MED-EL
Published Feb 10, 2026
Meet the Woman Behind the Modern-Day Cochlear Implant: Ingeborg Hochmair
Find out how a lifelong commitment to helping people through medical technology led Dr. Ingeborg Hochmair to develop an implant that has enabled hundreds of thousands of people hear.
We all have childhood dreams. It might be to star in an Oscar-winning film. Or to fly to space with NASA. But Ingeborg Hochmair’s dream was clear. She wanted to use medical devices to help people. And after studying electrical engineering, her calling became even clearer. She was going to help people hear.
Early Ambitions
Born in Vienna in 1953, the daughter of a physicist and a mechanical engineering professor, science was always a passion for Ingeborg. In fact, she already knew at the age of 13 what her calling was: She wanted to help people improve their quality of life through technology.
“To work in biomedical engineering, to find solutions with technology to challenges in quality of life for people is really the most interesting thing I could imagine.”
Dr. Ingeborg Hochmair
MED-EL CEO
With this goal in mind, Ingeborg started studying electrical engineering at the Vienna University of Technology. In 1975, her future husband, Erwin Hochmair, asked her to join him on a project to develop a cochlear implant. Two years later, the world’s first microelectronic multichannel cochlear implant was implanted.
This pioneering work led to her becoming the first woman in Austria to receive a PhD in electrical engineering.

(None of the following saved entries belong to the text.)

(** ** Accessors *)

(** The pending songs of a guild; a guild without an entry has none. *)
Definition pending (g : Z) (w : World) : list Song :=
  default [] (music_queues w !! g).

Definition set_queue (g : Z) (q : list Song) (w : World) : World :=
  {| music_queues := <[g := q]> (music_queues w);
     voice_clients := voice_clients w;
     callbacks := callbacks w |}.

Definition set_voice_client (g : Z) (vc : VoiceClient.t) (w : World) : World :=
  {| music_queues := music_queues w;
     voice_clients := <[g := vc]> (voice_clients w);
     callbacks := callbacks w |}.

Definition is_playing (g : Z) (w : World) : bool :=
  match voice_clients w !! g with
  | Some vc => VoiceClient.is_playing vc
  | None => false
  end.

(** The source of the guild's voice client, if any. *)
Definition current (g : Z) (w : World) : option YTDLSource.t :=
  voice_clients w !! g ≫= VoiceClient.current.

(** ** The voice client, as the program uses it *)

(** The invocation of [after_playing] that a player asks for when it
    stops running. *)
Definition callback_of (g : Z) (err : option string) (p : AudioPlayer) : Callback :=
  {| cb_guild := g; cb_song := after p; cb_error := err |}.

(** [voice_client.stop()]: the player, if any, is discarded; one that was
    still running ends and asks for its callback, with no error, as the
    player thread of discord.py does when it leaves its loop. *)
Definition vc_stop (g : Z) (w : World) : World :=
  match voice_clients w !! g with
  | Some vc =>
      match VoiceClient.player vc with
      | Some p =>
          {| music_queues := music_queues w;
             voice_clients :=
               <[g := {| VoiceClient.channel := VoiceClient.channel vc;
                         VoiceClient.player := None |}]> (voice_clients w);
             callbacks := if ended p then callbacks w
                          else callbacks w ++ [callback_of g None p] |}
      | None => w
      end
  | None => w
  end.

(** [voice_client.disconnect()]: stops whatever still plays and leaves the
    channel; the guild has no voice client afterwards. *)
Definition vc_disconnect (g : Z) (w : World) : World :=
  let w1 := vc_stop g w in
  {| music_queues := music_queues w1;
     voice_clients := delete g (voice_clients w1);
     callbacks := callbacks w1 |}.

(** The running stream of guild [g] comes to its end by itself
    ([err = None]) or dies ([err = Some _]): the player is kept but no
    longer plays, and its callback is requested. *)
Definition stream_ends (g : Z) (err : option string) (w : World) : World :=
  match voice_clients w !! g with
  | Some vc =>
      match VoiceClient.player vc with
      | Some p =>
          if ended p then w
          else
            {| music_queues := music_queues w;
               voice_clients :=
                 <[g := {| VoiceClient.channel := VoiceClient.channel vc;
                           VoiceClient.player :=
                             Some {| source := source p; after := after p;
                                     ended := true |} |}]> (voice_clients w);
               callbacks := callbacks w ++ [callback_of g err p] |}
      | None => w
      end
  | None => w
  end.

(** ** play_next_song *)

(** The body of [play_next_song(guild)], by recursion on the guild's queue
    [q = music_queues[guild.id]]: every call pops the head before it does
    anything else, and the one recursive call, in the handler of a failed
    [from_url], is made on what is left.  [play_next_song_eq] below gives
    the equation in the shape of the source. *)
Fixpoint play_next_from (env : Env) (g : Z) (q : list Song) (w : World)
    : World * list Event :=
  match q with
  | [] => (w, [Log LogNoSongs])
  | next_song :: rest =>
      match voice_clients w !! g with
      | None => (w, [Log LogNoVoiceClient])
      | Some voice_client =>
          (* next_song = music_queues[guild.id].popleft() *)
          let w1 := set_queue g rest w in
          match YTDLSource.from_url env (url next_song) with
          | None =>
              (* Try to play next song if current fails *)
              let '(w2, evs) :=
                match rest with
                | [] => (w1, [])
                | _ :: _ => play_next_from env g rest w1
                end in
              (w2, [Log (LogPlayingNext next_song); ExtractInfo (url next_song);
                    Log (LogSourceError next_song)] ++ evs)
          | Some player =>
              if negb (opus_is_loaded env) then
                (w1, [Log (LogPlayingNext next_song); ExtractInfo (url next_song);
                      Log LogOpusNotLoaded])
              else if VoiceClient.is_playing voice_client then
                (* voice_client.play raises ClientException, caught by the
                   outer handler *)
                (w1, [Log (LogPlayingNext next_song); ExtractInfo (url next_song);
                      Log LogPlayNextError])
              else
                (set_voice_client g
                   {| VoiceClient.channel := VoiceClient.channel voice_client;
                      VoiceClient.player :=
                        Some {| source := player; after := next_song;
                                ended := false |} |} w1,
                 [Log (LogPlayingNext next_song); ExtractInfo (url next_song);
                  Play g player; Log (LogNowPlaying next_song)])
          end
      end
  end.

Definition play_next_song (env : Env) (g : Z) (w : World) : World * list Event :=
  play_next_from env g (pending g w) w.

(** [after_playing(error)], the closure handed to [voice_client.play]. *)
Definition after_playing (env : Env) (cb : Callback) (w : World)
    : World * list Event :=
  let line := match cb_error cb with
              | Some _ => LogPlayerError (cb_song cb)
              | None => LogFinished (cb_song cb)
              end in
  let '(w1, evs) := play_next_song env (cb_guild cb) w in
  (w1, Log line :: evs).

(** The event loop runs the oldest waiting callback. *)
Definition run_callback (env : Env) (w : World) : World * list Event :=
  match callbacks w with
  | [] => (w, [])
  | cb :: rest =>
      after_playing env cb
        {| music_queues := music_queues w;
           voice_clients := voice_clients w;
           callbacks := rest |}
  end.

(** ** The commands *)

(** What a command reads from its [discord.Interaction]: the mention of
    the user, the voice channel the user is in, if any, and the guild. *)
Record Interaction := {
  user : string;
  user_voice : option Z;
  guild : Z
}.

(** [query.startswith(('http://', 'https://', 'www.'))] *)
Definition is_url (query : string) : bool :=
  String.prefix "http://" query || String.prefix "https://" query
  || String.prefix "www." query.

Definition search_query (query : string) : string :=
  if is_url query then query else "ytsearch:" +:+ query.

(** [if guild_id not in music_queues: music_queues[guild_id] = deque()] *)
Definition ensure_queue (g : Z) (w : World) : World :=
  match music_queues w !! g with
  | Some _ => w
  | None => set_queue g [] w
  end.

(** The dictionary [play] builds from the extracted info:
    [data.get('webpage_url', data.get('url', query))],
    [data.get('title', 'Unknown')], [data.get('duration', 0)]. *)
Definition make_song (i : Interaction) (query : string) (data : Info) : Song :=
  {| url := dict_get_default (info_webpage_url data)
              (dict_get_default (info_url data) (Some query));
     title := dict_get_default (info_title data) (Some "Unknown"%string);
     duration := dict_get_default (info_duration data) (Some 0);
     requester := user i |}.

(** Connect to the user's voice channel, or move there.  The state is
    [None] when [connect] or [move_to] raises: the guild is then left
    as it was. *)
Definition ensure_connected (env : Env) (g voice_channel : Z) (w : World)
    : option World * list Event :=
  match voice_clients w !! g with
  | None =>
      if can_join env g voice_channel then
        (Some (set_voice_client g {| VoiceClient.channel := voice_channel;
                                     VoiceClient.player := None |} w),
         [Connect g voice_channel])
      else (None, [Connect g voice_channel])
  | Some voice_client =>
      if decide (VoiceClient.channel voice_client = voice_channel)
      then (Some w, [])
      else if can_join env g voice_channel then
        (Some (set_voice_client g
                 {| VoiceClient.channel := voice_channel;
                    VoiceClient.player := VoiceClient.player voice_client |} w),
         [MoveTo g voice_channel])
      else (None, [MoveTo g voice_channel])
  end.

(** The [/play] command. *)
Definition play (env : Env) (i : Interaction) (query : string) (w : World)
    : World * list Event :=
  match user_voice i with
  | None => (w, [SendMessage MsgNotInVoice])
  | Some voice_channel =>
      let guild_id := guild i in
      let w1 := ensure_queue guild_id w in
      (* Respond immediately to avoid timeout, then extract video info *)
      let pre := [SendMessage (MsgSearching query);
                  ExtractInfo (Some (search_query query))] in
      match extract_info env (search_query query) ≫= first_entry with
      | None => (w1, pre ++ [EditResponse (MsgCannotProcess query)])
      | Some data =>
          let song := make_song i query data in
          (* Add to queue *)
          let w2 := set_queue guild_id (pending guild_id w1 ++ [song]) w1 in
          let added := Log (LogAddedToQueue (length (pending guild_id w2))) in
          match ensure_connected env guild_id voice_channel w2 with
          | (None, conn) =>
              (* the handler of the [try]: the song stays in the queue *)
              (w2, pre ++ added :: conn
                       ++ [EditResponse (MsgCannotProcess query)])
          | (Some w3, conn) =>
              (* If nothing is playing, start playing *)
              if negb (is_playing guild_id w3) then
                let '(w4, evs) := play_next_song env guild_id w3 in
                (w4, pre ++ added :: conn ++ evs
                         ++ [EditResponse (MsgNowPlaying (title song))])
              else
                (w3, pre ++ added :: conn
                         ++ [EditResponse (MsgAddedToQueue (title song))])
          end
      end
  end.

From Speech Understanding to Telephone Calls
One of the first cochlear implant recipients was Connie. She would come to the Hochmairs’ lab and spend hours and hours doing tests, helping them develop the first speech coding strategies. By 1980, Connie could understand speech with her cochlear implant. It was an achievement that many people doubted when Ingeborg and Erwin started their project.
“Persistence pays off. ‘The auditory nerve has 20,000 fibers—and you want to build a cochlear implant (CI) with eight channels? It will never work!’ This was the verdict of an esteemed physiologist… We approached this task a lot more optimistically.”
Dr. Ingeborg Hochmair
But Hochmair’s mission was far from complete. After moving to Innsbruck in the late eighties, she and Erwin founded MED-EL, hiring their first employees in 1990.
Four years later, MED-EL launched the COMBI 40 system, an eight-channel high-rate cochlear implant. Study results showed that after just six months, most recipients’ speech understanding was good enough for a telephone call with an unknown speaker.
Hard Work Pays Off
Dr. Hochmair pushed forward with her goal of helping improve quality of life. After 30 years of ongoing development, today’s cochlear implants are almost unrecognizable. They can stream podcasts and connect with apps. Their audio processors weigh less than a AAA battery and hide behind the ear. And the sound quality and coding has improved to such an extent that people can communicate in loud environments and enjoy music.
“What cochlear implants can do today seems like a miracle to many people. But this is actually the result of hard, painstaking, and collaborative work by teams of experts over the course of many years.”
Dr. Ingeborg Hochmair
Today's cochlear implant audio processors offer direct streaming
2026 Queen Elizabeth Prize for Engineering
Dr. Ingeborg and Professor Erwin Hochmair were honored with the prestigious Queen Elizabeth Prize for Engineering on February 3, 2026. This year’s award was presented to the Hochmairs as well as seven other scientists who have made significant contributions to the design and development of modern neural interfaces that restore human function.
"This recognition strengthens our resolve to keep pushing boundaries. Our mission has always been to overcome hearing loss as a barrier to communication and quality of life. At MED‑EL, we will continue to invest in research, accessibility, and technologies that help people participate fully in life, wherever they are."
Dr. Ingeborg Hochmair
Because of Hochmair’s determination to fulfill her childhood ambitions, there are hundreds of thousands of MED-EL cochlear implant recipients from over 170 different countries.
Looking to the Future
There are still more people out there who could hear with the help of a CI. For every child that receives a cochlear implant, there are three more that could benefit from a CI—but don’t get one.
“We always innovate and keep innovating to make it easier and better for everyone involved.”
Dr. Ingeborg Hochmair
With new innovations like remote fitting, robot-assisted surgery, and totally implantable cochlear implants, hearing solutions could become more accessible to more people. After all, it’s been almost 50 years since Ingeborg’s first CI was implanted. Let’s see what the next years bring.